Thursday, 14 June 2012

Putting Out the Mexican Bisexual Flag

Today I’m going to take a look at one specific bisexual pride flag, and one that is quite different from the flag designed in 1998 by Michael Page. It is this one –

I first came across this flag on the Flags of the World website a couple of years ago and, as far as I have discovered, is the only bisexual flag designed for a specific country. That country is Mexico.

In many ways this design falls into the category of national flags that have been adapted for and by the lgbt community. Here is the Mexican national flag alongside the rainbow version seen on a few other websites.

The most obvious similarity between all 3 of these flags above is the tricolour format. Mexico adopted this particular format for their national flag in 1821, basing it on the recently created French tricolour in direct rebellion against their former Spanish government.

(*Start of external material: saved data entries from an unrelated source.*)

(** The finder of the separator in terms of the parts. *)
Lemma find_split s d pos : 0 ≤ pos → match find s d pos with
  | None => split_on d (drop (Z.to_nat pos) s) = [substr_end s pos]
  | Some p => pos ≤ p < zlen s ∧ split_on d (drop (Z.to_nat pos) s)
              = substr s pos (p - pos) :: split_on d (drop (Z.to_nat (p + 1)) s)
  end.
Proof.
  intros Hpos. unfold find, substr, substr_end. destruct (list_find _ _) as [[i x]|] eqn:E; cbn.
  - split.
    + apply list_find_Some in E as (Hi%lookup_lt_Some & _). rewrite length_drop in Hi. unfold zlen. lia.
    + rewrite (split_on_some _ _ _ _ E), drop_drop. repeat f_equal; lia.
  - by apply split_on_none.
Qed.

(** ** Members by name *)

Lemma find_member_none k ms : find_member k ms = None → Forall (fun m => ParamName m ≠ k) ms.
Proof. unfold find_member. intros H%fmap_None. by apply list_find_None in H. Qed.

Lemma find_member_some k ms m : NoDup (ParamName <$> ms) → find_member k ms = Some m →
  ∃ l1 l2, ms = l1 ++ m :: l2 ∧ ParamName m = k
    ∧ Forall (fun m => ParamName m ≠ k) l1 ∧ Forall (fun m => ParamName m ≠ k) l2.
Proof.
  unfold find_member. intros Hnd ([i y] & E & Hy)%fmap_Some. cbn in Hy. subst y.
  apply list_find_Some in E as (Hi & Hk & Hlt). pose proof (lookup_lt_Some _ _ _ Hi) as Hl.
  exists (take i ms), (drop (S i) ms). split; [by rewrite take_drop_middle|]. split; [done|].
  split; apply Forall_forall; intros x Hx Hxk.
  - apply list_elem_of_lookup in Hx as [j Hj]. apply lookup_take_Some in Hj as [Hj Hji]. by apply (Hlt j x).
  - apply list_elem_of_lookup in Hx as [j Hj]. rewrite lookup_drop in Hj.
    assert (i = S i + j)%nat; [|lia]. apply (NoDup_lookup (ParamName <$> ms) _ _ k); [done|..];
      rewrite list_lookup_fmap; [rewrite Hi|rewrite Hj]; cbn; by rewrite ?Hk, ?Hxk.
Qed.

(** The member itself, when no member before it has the name. *)
Lemma find_member_mid k l1 m l2 : Forall (fun m => ParamName m ≠ k) l1 →
  find_member k (l1 ++ m :: l2) = if decide (ParamName m = k) then Some m else find_member k l2.
Proof.
  intros H1. unfold find_member. rewrite list_find_app_r by by apply list_find_None. cbn [list_find].
  destruct (decide (ParamName m = k)); [done|]. by destruct (list_find _ l2) as [[i x]|].
Qed.

Lemma find_member_other k k' l1 m m' l2 : ParamName m = k → ParamName m' = k → k' ≠ k →
  find_member k' (l1 ++ m' :: l2) = find_member k' (l1 ++ m :: l2).
Proof.
  intros Hm Hm' Hne. unfold find_member. induction l1 as [|x l1 IH]; cbn [app list_find].
  - rewrite !decide_False by congruence. by destruct (list_find _ l2) as [[i x]|].
  - destruct (decide (ParamName x = k')); [done|].
    destruct (list_find _ (l1 ++ m' :: l2)) as [[i y]|], (list_find _ (l1 ++ m :: l2)) as [[j z]|]; done.
Qed.

Section for_each.
Context {S : Type} (k : text) (f : S → member → S * member).
Context (Hf : ∀ st m, ParamName m ≠ k → f st m = (st, m)).

Lemma for_each_miss st ms : Forall (fun m => ParamName m ≠ k) ms → for_each f st ms = (st, ms).
Proof. induction 1 as [|m ms Hm _ IH]; cbn [for_each]; [done|]. by rewrite Hf, IH. Qed.

Lemma for_each_hit st l1 m l2 : Forall (fun m => ParamName m ≠ k) l1 → Forall (fun m => ParamName m ≠ k) l2 →
  for_each f st (l1 ++ m :: l2) = ((f st m).1, l1 ++ (f st m).2 :: l2).
Proof.
  intros H1 H2. induction H1 as [|x l1 Hx _ IH]; cbn [app for_each].
  - destruct (f st m) as [st' m']. by rewrite for_each_miss.
  - by rewrite Hf, IH.
Qed.
End for_each.

Lemma names_ok_struct ms : names_ok (OStruct ms) = true ↔
  NoDup (ParamName <$> ms) ∧ Forall (fun m => names_ok (m_value m) = true) ms.
Proof. cbn [names_ok]. rewrite andb_true_iff, bool_decide_eq_true, List.forallb_forall, List.Forall_forall. done. Qed.

(** ** One option *)

Definition assign (x : var) (value : text) : option var :=
  v ← ParseValue value (m_value x); Some (mkVar (ParamName x) (IsRequired x) true v).

(** The error reports for one key. *)
Fixpoint blame (key value : text) (path : list text) (o : object) : list ParseError :=
  match path, o with
  | k :: p, OStruct ms =>
    match find_member k ms with
    | None => [mkError FieldNotFound key k value]
    | Some m =>
      match p, m_value m with
      | [], OValue v => match ParseValue value v with Some _ => [] | None => [mkError ValueNotParsed key k value] end
      | [], OStruct _ => [mkError ValueNotParsed key k value]
      | _, o => blame key value p o
      end
    end
  | _, _ => []
  end.

(** The value at one path changes, or nothing. *)
Definition updated (path : list text) (o : object) (r : option var) (ok : bool) (o' : object) : Prop :=
  match r with
  | Some x => ok = true ∧ ∀ q, Get q o' = if decide (q = path) then Some x else Get q o
  | None => ok = false ∧ o' = o
  end.

(** The rest of a path below a member. *)
Definition sub (q : list text) (m : member) : option var :=
  match q, m_value m with
  | [], OValue v => Some (mkVar (ParamName m) (IsRequired m) (m_set m) v)
  | [], OStruct _ => None
  | _, o => Get q o
  end.

Definition shape_member (m : member) : member := mkVar (ParamName m) (IsRequired m) false (shape (m_value m)).

Lemma Get_cons k q ms : Get (k :: q) (OStruct ms) = (m ← find_member k ms; sub q m).
Proof. done. Qed.

(** Replacing one member changes the paths through it. *)
Lemma Get_replace k p l1 m m' l2 x : Forall (fun m => ParamName m ≠ k) l1 → ParamName m = k → ParamName m' = k →
  (∀ q, sub q m' = if decide (q = p) then Some x else sub q m) →
  ∀ q, Get q (OStruct (l1 ++ m' :: l2)) = if decide (q = k :: p) then Some x else Get q (OStruct (l1 ++ m :: l2)).
Proof.
  intros H1 Hm Hm' Hsub q. destruct q as [|k' q]; [done|]. rewrite !Get_cons.
  destruct (decide (k' = k)) as [->|Hne].
  - rewrite !find_member_mid by done. rewrite (decide_True (P := ParamName m = k)) by done.
    rewrite (decide_True (P := ParamName m' = k)) by done. cbn [mbind option_bind]. rewrite Hsub.
    destruct (decide (q = p)) as [->|Hq]; [by rewrite decide_True|]. rewrite decide_False by congruence. done.
  - rewrite decide_False by congruence. by rewrite (find_member_other k k' l1 m m').
Qed.

Lemma shape_replace l1 m m' l2 : shape_member m' = shape_member m →
  shape (OStruct (l1 ++ m' :: l2)) = shape (OStruct (l1 ++ m :: l2)).
Proof. intros Hm. cbn [shape]. rewrite !fmap_app, !fmap_cons. unfold shape_member in Hm. by rewrite Hm. Qed.

Lemma ParseValue_erase value v v' : ParseValue value v = Some v' → erase v' = erase v.
Proof.
  revert v'. induction v as [b|ty z|ty z|s|has v IH]; intros v'; cbn [ParseValue].
  - by intros (b' & _ & ->)%fmap_Some.
  - by intros (z' & _ & ->)%fmap_Some.
  - by intros (z' & _ & ->)%fmap_Some.
  - by intros [= <-].
  - intros (w & Hw & ->)%fmap_Some. cbn. by rewrite (IH w).
Qed.

(** The last name of a path. *)
Lemma field_spec key pos value ms : NoDup (ParamName <$> ms) →
  let k := substr_end key pos in
  ∃ ok ms', ParseStructField (mkContext key pos value) ms = (blame key value [k] (OStruct ms), ok, ms')
  ∧ shape (OStruct ms') = shape (OStruct ms)
  ∧ updated [k] (OStruct ms) (x ← Get [k] (OStruct ms); assign x value) ok (OStruct ms').
Proof.
  intros Hnd k. unfold ParseStructField. cbn [keyView parsedSize valueView].
  assert (Hf : ∀ st m, ParamName m ≠ k → field_step k value st m = (st, m)).
  { intros [ff vp] m Hm. unfold field_step, GetName. by rewrite bool_decide_eq_false_2. }
  change (substr_end key pos) with k. rewrite Get_cons. cbn [blame].
  destruct (find_member k ms) as [m|] eqn:Em.
  2: { rewrite (for_each_miss k _ Hf) by by apply find_member_none. by eexists _, _. }
  destruct (find_member_some k ms m Hnd Em) as (l1 & l2 & -> & Hk & H1 & H2).
  rewrite (for_each_hit k _ Hf) by done. unfold field_step, GetName, sub. rewrite bool_decide_eq_true_2 by done.
  cbn [mbind option_bind]. destruct m as [nm req set [v|ms']]; cbn [fst snd orb m_value ParamName IsRequired m_set] in *.
  2: { by eexists _, _. }
  unfold ConfigVar_ParseValue, assign. cbn [mbind option_bind m_value ParamName IsRequired m_set].
  destruct (ParseValue value v) as [v'|] eqn:Ep; cbn; eexists _, _; (split; [done|]); [|done].
  split; [|split; [done|]].
  - apply shape_replace. unfold shape_member. cbn. by rewrite (ParseValue_erase _ _ _ Ep).
  - apply Get_replace; try done. intros [|k' q]; [by rewrite decide_True|]. by destruct q.
Qed.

In designing a flag for Mexican bisexuals the outer stripes were changed to reflect gender/sexuality – the traditional blue for men and a deep pink for women. The colours, with the purple of the central emblem, are taken from the Bisexual Pride flag of 1998.

This Mexican Bisexual flag is one of several designed by Francisco Javier Lagunes Gaitán and Miguel Ángel Corona. Both were active members of the lgbt community in Mexico City. Francisco is particular was (and still is) a leading voice in lgbt, AIDS and human rights organisations. He was press officer for Mexico City Pride for 4 years from 2003, and in 2007 he was President of the Organising Committee. Francisco and Miguel designed their flags in 2001 and they became “official” symbols of the Mexican lgbt community at Mexico City Pride on 29th June 2002.

In recent years the special Mexican Bisexual flag hasn’t been seen at Mexico City Pride as most people have preferred the Rainbow Pride flag. This is rather a shame, as I’m all in favour of diversity and expressing separate identity.